In the data below, find the line that contains "(∃ k, SERVING" and the line that contains "intros Hr. unfold". Copy both, plus every line between them, exactly.

DATA TO USE Start Marker

(* ===== verification/Shutdown.v ===== *)
(** * Shutdown: stopping the exchange

    [main.cpp] stops the gateway, then the engine, then the publisher and with
    it the streamer.  A thread that produces for a queue is stopped before the
    one that consumes from it - with one exception: the gateway, which consumes
    the responses, is stopped before the engine, which produces them.  So the
    shutdown completes if the response queue has room for what is under way
    ([shutdown_completes]) and never does if it has not ([shutdown_hangs]). *)

From stdpp Require Import functions.
From S2P Require Import Prelude Types BookSpec DList Memory StoreRep LevelMap Levels BookSpecFacts BookTime Soundness BookCore MatchingEngine Trades OrderBookMap MapRefine MapTheorems EngineMap Queue Fifo Wire TokenManager Ouch OuchFacts OrderServer ServerFacts Gateway Exchange Itch Publisher Streamer FeedFacts ShadowBook Messages Lifecycle System SystemInv SystemSafe Fair Progress Liveness.
Import Itch.

Local Open Scope nat_scope.

(** ** Who outlives whom *)

(** The threads that consume what a thread produces, except for the responses. *)
Definition downstream (c : component) : list component :=
  match c with
  | CGateway => [CEngine; CPublisher; CStreamer]
  | CEngine => [CPublisher; CStreamer]
  | CPublisher => [CStreamer]
  | CStreamer => []
  end.

(** A thread may be running after the first [k] actions. *)
Definition live (k : nat) (c : component) : bool :=
  spawned (take k main_program) c && negb (joined (take k main_program) c).

Definition components : list component := [CGateway; CEngine; CPublisher; CStreamer].

Lemma elem_of_components c : c ∈ components.
Proof. destruct c; set_solver. Qed.

Definition outlives_at (k : nat) : bool :=
  forallb (λ c, implb (live k c)
    (forallb (λ c', live k c' && flag_after (take k main_program) c') (downstream c))) components.

Lemma outlives_everywhere k : k ≤ length main_program → outlives_at k = true.
Proof.
  intros Hk. assert (Hall : forallb outlives_at (seq 0 (S (length main_program))) = true)
    by (vm_compute; reflexivity).
  rewrite forallb_forall in Hall. apply Hall, in_seq. lia.
Qed.

Lemma lifecycle_outlives k ctl c c' :
  lifecycle k ctl → thread_ (ctl c) = Running → c' ∈ downstream c →
  thread_ (ctl c') = Running ∧ run_ (ctl c') = true.
Proof.
  intros [Hk Hok] Hrun Hc'. pose proof (outlives_everywhere k Hk) as Ho. unfold outlives_at in Ho.
  rewrite forallb_forall in Ho. specialize (Ho c (proj1 (list_elem_of_In _ _) (elem_of_components c))).
  destruct (Hok c) as [_ Hc]. rewrite Hrun in Hc. destruct Hc as [Hsp Hj].
  unfold live in Ho at 1. rewrite Hsp, Hj in Ho. simpl in Ho. rewrite forallb_forall in Ho.
  specialize (Ho c' (proj1 (list_elem_of_In _ _) Hc')). apply andb_true_iff in Ho as [Hl Hf].
  unfold live in Hl. apply andb_true_iff in Hl as [Hs' Hj'%negb_true_iff].
  destruct (Hok c') as [Hrun' Ht']. rewrite Hf in Hrun'. split; [|done].
  destruct (thread_ (ctl c')); [congruence|done|destruct Ht' as (_ & _ & ?); congruence|congruence].
Qed.

(** A thread that is waited for was told to stop. *)
Lemma join_flag k ctl c :
  lifecycle k ctl → main_program !! k = Some (Join c) → run_ (ctl c) = false.
Proof.
  intros [Hk Hok] Ha. destruct (Hok c) as [-> _].
  assert (Hall : forallb (λ k, from_option (λ a, match a with
      Join c => negb (flag_after (take k main_program) c) | _ => true end) true (main_program !! k))
    (seq 0 (length main_program)) = true) by (vm_compute; reflexivity).
  rewrite forallb_forall in Hall. specialize (Hall k). rewrite Ha in Hall. cbn [from_option] in Hall.
  apply negb_true_iff, Hall, in_seq. apply lookup_lt_Some in Ha. lia.
Qed.

(** Nothing is started after the signal. *)
Lemma no_spawn k c : SERVING ≤ k → main_program !! k ≠ Some (Spawn c).
Proof.
  intros Hk Ha. assert (Hall : forallb (λ a, match a with Spawn _ => false | _ => true end)
    (drop SERVING main_program) = true) by (vm_compute; reflexivity).
  rewrite forallb_forall in Hall. replace k with (SERVING + (k - SERVING)) in Ha by lia.
  rewrite <- lookup_drop in Ha. apply list_elem_of_lookup_2, list_elem_of_In in Ha.
  by specialize (Hall _ Ha).
Qed.

Section shutdown.
Context {Q R U S B : Type}.
Context `{SPSCQueueLaws MEClientRequest Q} `{SPSCQueueLaws MEClientResponse R}.
Context `{SPSCQueueLaws MEMarketUpdate U} `{SPSCQueueLaws SnapshotUpdate S}.
Context (v : variant) `{OrderBook B} `{!OrderBookLaws v B}.
Context `{StdSort} `{!StdSortLaws} `{OuchWire} `{!OuchWireLaws} `{ByteSwap} `{!ByteSwapLaws}.
Context `{ItchWire} `{!ItchWireLaws} `{HashIteration}.
Context (epoch_nanos pub_nanos str_nanos : nat → Z) (tickers pool size : nat).

Abbreviation exchange := (exchange Q R U S B).
Abbreviation x_exec := (x_exec epoch_nanos pub_nanos str_nanos).
Abbreviation x_run := (x_run epoch_nanos pub_nanos str_nanos).
Abbreviation x_inv := (x_inv epoch_nanos str_nanos tickers pool size).
Abbreviation load_ok := (load_ok v tickers pool size).
Abbreviation work := (work v tickers size).
Abbreviation backlog_of := (backlog_of v tickers size).

Lemma x_outlives evs x c c' :
  x_inv evs x → thread_ (x_ctl x c) = Running → c' ∈ downstream c →
  thread_ (x_ctl x c') = Running ∧ run_ (x_ctl x c') = true.
Proof.
  intros Hx. destruct (xi_life _ _ _ _ _ _ _ Hx) as (k & _ & Hl). by apply (lifecycle_outlives k).
Qed.

(** ** What remains of a shutdown *)

Definition running (x : exchange) : nat :=
  sum_list ((λ c, if bool_decide (thread_ (x_ctl x c) = Running) then 1 else 0) <$> components).

(** Work under way, actions of [main] to come, threads to leave. *)
Definition remaining (x : exchange) : nat := work x + length (x_main x) + running x.

(** [main] is past its waiting loop or about to leave it, nothing arrives any
    more, and the response queue could take all that is under way. *)
Definition stopping (evs : list net_event) (x : exchange) : Prop :=
  x_inv evs x ∧ arrived x = evs ∧ g_running x = false ∧
  (∃ k, SERVING ≤ k ∧ x_main x = drop k main_program ∧ lifecycle k (x_ctl x)) ∧
  roomy (capacities x) ∧ work x ≤ capacity (responseQ_ (x_server x)).

Lemma running_leave (x : exchange) c :
  thread_ (x_ctl x c) = Running → running (leave c x) < running x.
Proof.
  intros Hr. unfold running, components. cbn. destruct c; cbn; rewrite Hr;
    rewrite ?fn_lookup_insert, ?fn_lookup_insert_ne by done; cbn;
    repeat (case_bool_decide; try done); lia.
Qed.
Lemma true_session_ok : session_ok 1 8 true_session.
Proof.
  split; [apply true_session_ready| |apply true_session_told|vm_compute; reflexivity|vm_compute; discriminate].
  repeat (apply Forall_cons; split); [..|constructor]; unfold wire_request, word32; simpl;
    (split_and!; done || lia).
Qed.

(** What the client and the streamer have: how often the client was called, the
    sequence numbers and the books. *)
Definition shows (o : outcome (demo_feed * (nat * subscriber)))
    : option (nat * Z * Z * list (list (OrderId * view))) :=
  match o with
  | Ok (f, c) => Some (c.1, sb_seq c.2, last_seq_num_ (fd_streamer f), map_to_list <$> sb_books c.2)
  | Fault _ => None
  end.

Definition demo_follow_run : outcome (demo_feed * (nat * subscriber)) :=
  sub_run (H5 := packed_itch) (H9 := list_iteration) (H11 := counting_client (H0 := read_packed))
    demo_nanos demo_nanos (session_updates 1 true_session) demo_follow
    (sub_new 1 (ListQueue 4 []) (ListQueue 4 []) (0%nat, Sub 0 [∅])).

Strategy expand [demo_follow_run].

Lemma subscriber_in_sync_witness :
  ∃ e f c,
    run_requests (H := map_order_book (P := SetPool.t) id) true_session
      (engine_new (H := map_order_book id) 1 8) = Ok e ∧
    demo_follow_run = Ok (f, c) ∧ c.1 = 5%nat ∧ sb_seq c.2 = 5 ∧
    map_to_list <$> sb_books c.2 = [[(4, (SELL, 107, 6))]] ∧ shows_books (sb_books c.2) e.
Proof.
  destruct (subscriber_in_sync (P := SetPool.t) id (H1 := list_queue_laws _) (H3 := list_queue_laws _)
    (H7 := packed_itch_laws) (H9 := read_packed_laws) (H11 := list_iteration_laws)
    (H12 := counting_client) (FeedClientLaws0 := counting_client_laws) demo_nanos demo_nanos
    1 8 true_session (ListQueue 4 []) (ListQueue 4 []) (0%nat, Sub 0 [∅]) demo_follow (λ l Hl, Hl)
    true_session_ok eq_refl eq_refl eq_refl) as (e & f & c & Hrun & _ & Hsub & _ & _ & _ & _ & Hmarket).
  assert (Hshow : shows demo_follow_run = Some (5%nat, 5, 5, [[(4, (SELL, 107, 6))]])) by (vm_compute; reflexivity).
  unfold demo_follow_run in Hshow. rewrite Hsub in Hshow. injection Hshow as Hcount Hseq Hlast Hbooks.
  exists e, f, c. split; [exact Hrun|]. split; [exact Hsub|]. split; [exact Hcount|]. split; [exact Hseq|].
  split; [exact Hbooks|]. apply Hmarket. simpl. rewrite Hseq. vm_compute. reflexivity.
Defined.
(** * Further properties of the code *)

(** ** What a run calls *)

(** The calls of the plaintext loop, for any interval: batches, then
    [kill_guesser] if the loop is left by [break], which takes a ceiling. *)
Lemma plain_loop_calls job stdin : forall self,
  match for_each (plaintext_body job) stdin self with
  | Next s => exists bs, calls s = calls self ++ (ProcessCandidates <$> bs)
  | Break s =>
      terminate_guessing job <> None /\
      exists bs, calls s = calls self ++ (ProcessCandidates <$> bs) ++ [KillGuesser]
  | Return _ => False
  | Raise e s =>
      e = IndexError /\ exists bs, calls s = calls self ++ (ProcessCandidates <$> bs)
  end.
Proof.
  induction stdin as [|x stdin IH]; intros self; cbn [for_each].
  - exists []. rewrite app_nil_r. reflexivity.
  - unfold plaintext_body.
    destruct (Py.setitem _ _ _) as [buffer|]; cbn;
      [|split; [reflexivity|exists []; rewrite app_nil_r; reflexivity]].
    destruct (ceiling_hit job (candidate_counter self + 1)) eqn:Hhit.
    + split; [|exists []; reflexivity].
      unfold ceiling_hit in Hhit. destruct (terminate_guessing job); discriminate.
    + destruct (index self + 1 =? analysis_interval job);
        match goal with
        | |- context [for_each _ stdin ?s] =>
            specialize (IH s); destruct (for_each _ stdin s) as [s'|s'|s'|e s']
        end; cbn in IH; try exact IH.
      * destruct IH as [bs ->]. eexists (_ :: bs). rewrite <- app_assoc. reflexivity.
      * destruct IH as [Htg [bs ->]]. split; [exact Htg|].
        eexists (_ :: bs). rewrite <- app_assoc. reflexivity.
      * destruct IH as [-> [bs ->]]. split; [reflexivity|].
        eexists (_ :: bs). rewrite <- app_assoc. reflexivity.
Qed.
(** [os.path.splitext(p)] (posixpath): the extension starts at the last
    dot of the last path component, unless only dots come before it. *)
Definition splitext (p : string) : string * string :=
  let sepIndex := rfind "/" p in
  let dotIndex := rfind "." p in
  let filenameIndex := match sepIndex with Some i => S i | None => 0 end in
  match dotIndex with
  | Some d =>
      if (filenameIndex <=? d) &&
         existsb (fun i => match String.get i p with
                           | Some c => negb (Ascii.eqb c ".")
                           | None => false
                           end)
                 (seq filenameIndex (d - filenameIndex))
      then (substring 0 d p, drop d p)
      else (p, EmptyString)
  | None => (p, EmptyString)
  end.

(** An uploaded file: [file.name], [getattr(file, "size", None)] and what
    [file.read()] gives. *)
Record file : Type := {
  name : string;
  size : option N;
  read : outcome string
}.

(** [page.extract_text()] returns a string or [None], or raises. *)
Definition page : Type := outcome (option string).

(** A reader [PdfReader(io.BytesIO(data))] built: [reader.pages] is
    fetched page by page, and fetching a page can raise. *)
Record pdf_reader : Type := {
  is_encrypted : bool;                (* getattr(reader, "is_encrypted", False) *)
  decrypt : outcome unit;             (* reader.decrypt("") *)
  pages : list (outcome page)
}.

(** The libraries as a module sees them; [None] when the import failed.
    [docx2txt] stands for writing the bytes to a temporary file and
    [docx2txt.process(path)] on it; [decode] for
    [data.decode("utf-8", errors="ignore")]. *)
Record libs : Type := {
  PyPDF2 : option (string -> outcome pdf_reader);
  docx2txt : option (string -> outcome (option string));
  decode : string -> outcome string
}.

(** [x or ""] *)
Definition or_empty (x : option string) : string :=
  match x with Some s => s | None => EmptyString end.

(** [try: text += page.extract_text() or "" / except Exception: continue] *)
Definition add_page (text : string) (p : page) : string :=
  match p with
  | Ok t => text ++ or_empty t
  | Raise _ => text
  end.

(** [for page in pages: ...]: the text gathered, and the exception that
    ended the loop when a page could not be fetched. *)
Fixpoint read_pages (ps : list (outcome page)) (text : string) : string * option exn :=
  match ps with
  | [] => (text, None)
  | Raise e :: _ => (text, Some e)
  | Ok p :: rest => read_pages rest (add_page text p)
  end.

Definition raises {A : Type} (o : outcome A) : bool :=
  match o with Raise _ => true | Ok _ => false end.

Definition blank (s : string) : bool := negb (truthy (strip s)).
(** * Estate Sale Connect: access policy, token checks, validation and
      rate limiting of the Netlify functions, embedded in Rocq.

    Every handler of the repository is a request/response transform over
    JavaScript values.  The embedding keeps that shape: JSON values are an
    inductive type, objects read by the handlers are finite maps from
    property names to values, the in-process [Map]s of the rate limiters
    and the [Companies] table are explicit stores threaded through the
    handlers, and the clock ([Date.now()], [new Date()]) is an explicit
    argument in milliseconds since the epoch. *)

From Stdlib Require Import ZArith QArith Lia Ascii.
From stdpp Require Import gmap strings list.

Open Scope Z_scope.
Set Warnings "-register-all".

(** ** JavaScript values *)

Module JS.

(** Numbers are IEEE doubles in the source; the finite ones are embedded as
    exact rationals, next to the three non-finite values. *)
Inductive jsnum :=
  | NaN
  | PosInf
  | NegInf
  | Fin (q : Q).

Inductive jsval :=
  | VUndefined
  | VNull
  | VBool (b : bool)
  | VNum (n : jsnum)
  | VStr (s : string)
  | VArr (items : list jsval)
  | VObj (props : list (string * jsval)).

(** An object whose properties a handler reads or writes by name. *)
Abbreviation jsobj := (gmap string jsval).

(** [o.k]: reading a property that is not there gives [undefined]. *)
Definition get (o : jsobj) (k : string) : jsval := default VUndefined (o !! k).

(** ToBoolean. *)
Definition truthy (v : jsval) : bool :=
  match v with
  | VUndefined | VNull => false
  | VBool b => b
  | VNum NaN => false
  | VNum (Fin q) => negb (Qeq_bool q 0)
  | VNum _ => true
  | VStr s => negb (bool_decide (s = ""))
  | VArr _ | VObj _ => true
  end.

(** [a || b] *)
Definition or_else (a b : jsval) : jsval := if truthy a then a else b.

(** [v === s] for a string literal [s]. *)
Definition strict_eq_str (v : jsval) (s : string) : bool :=
  match v with
  | VStr t => bool_decide (t = s)
  | _ => false
  end.
(** * Function counter extension: the analyzer and its shell

    A shallow embedding of [src/extension.ts].  The file holds two copies of
    the extension (the second starts after the document separator); they are
    modelled side by side in the modules [Extension] and [Related].  The
    module [OnHeap] has [analyzeCode] of the first copy once more, as a
    computation on the heap of regular expression objects.

    [analyzeCode] is built from three JavaScript facilities that the model
    has to supply: strings (sequences of UTF-16 code units), regular
    expression literals, and [String.prototype.match] with a global regular
    expression.  The matcher follows the continuation-passing semantics of
    ECMA-262 (22.2.2): a pattern is compiled to a function taking a match
    state and a continuation. *)

From Stdlib Require Import Ascii String List NArith Arith Bool Lia.
From Stdlib Require Import DecimalString.
From Stdlib Require DecimalNat DecimalFacts.
Import ListNotations.

Local Open Scope string_scope.
Local Open Scope list_scope.
Local Open Scope N_scope.

(** ** JavaScript strings *)

(** A JavaScript string is a finite sequence of 16-bit code units. *)
Definition codeunit := N.
Definition jsstring := list codeunit.

(** The code units of an ASCII literal of the source. *)
Definition js (s : string) : jsstring :=
  List.map N_of_ascii (list_ascii_of_string s).

Definition unit_of (a : ascii) : codeunit := N_of_ascii a.

(** Strict equality [===] on strings, as used by [switch]. *)
Fixpoint jsstring_eqb (a b : jsstring) : bool :=
  match a, b with
  | [], [] => true
  | x :: a', y :: b' => (x =? y) && jsstring_eqb a' b'
  | _, _ => false
  end.

(** ** Character classes of ECMAScript regular expressions (no [u], no [i]) *)

Definition between (lo hi c : codeunit) : bool := (lo <=? c) && (c <=? hi).

(** [\w]: the set WordCharacters, [A-Za-z0-9_]. *)
Definition isWordChar (c : codeunit) : bool :=
  between 97 122 c || between 65 90 c || between 48 57 c || (c =? 95).

(** [\s]: WhiteSpace and LineTerminator code points. *)
Definition isWhiteSpace (c : codeunit) : bool :=
  between 9 13 c            (* TAB, LF, VT, FF, CR *)
  || (c =? 32)              (* SPACE *)
  || (c =? 160)             (* NO-BREAK SPACE *)
  || (c =? 5760)            (* OGHAM SPACE MARK *)
  || between 8192 8202 c    (* EN QUAD .. HAIR SPACE *)
  || (c =? 8232) || (c =? 8233)   (* LINE / PARAGRAPH SEPARATOR *)
  || (c =? 8239)            (* NARROW NO-BREAK SPACE *)
  || (c =? 8287)            (* MEDIUM MATHEMATICAL SPACE *)
  || (c =? 12288)           (* IDEOGRAPHIC SPACE *)
  || (c =? 65279).          (* ZERO WIDTH NO-BREAK SPACE *)

(** A single character, and the class [[^a]] of everything else. *)
Definition isChar (a : ascii) (c : codeunit) : bool := c =? unit_of a.
Definition isNotChar (a : ascii) (c : codeunit) : bool := negb (isChar a c).

(** ** Patterns *)

Inductive regex : Type :=
| Empty : regex
| CharSet : (codeunit -> bool) -> regex      (* a character or a class *)
| WordBoundary : regex                       (* [\b] *)
| Seq : regex -> regex -> regex
| Alt : regex -> regex -> regex              (* [r1|r2] *)
| Star : regex -> regex.                     (* greedy [r*] *)

(** [r+] is [r] followed by [r*]. *)
Definition Plus (r : regex) : regex := Seq r (Star r).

DATA TO USE End Marker

*WRITTEN SOLUTION:*
  (∃ k, SERVING ≤ k ∧ x_main x = drop k main_program ∧ lifecycle k (x_ctl x)) ∧
  roomy (capacities x) ∧ work x ≤ capacity (responseQ_ (x_server x)).

Lemma running_leave (x : exchange) c :
  thread_ (x_ctl x c) = Running → running (leave c x) < running x.
Proof.
  intros Hr. unfold running, components. cbn. destruct c; cbn; rewrite Hr;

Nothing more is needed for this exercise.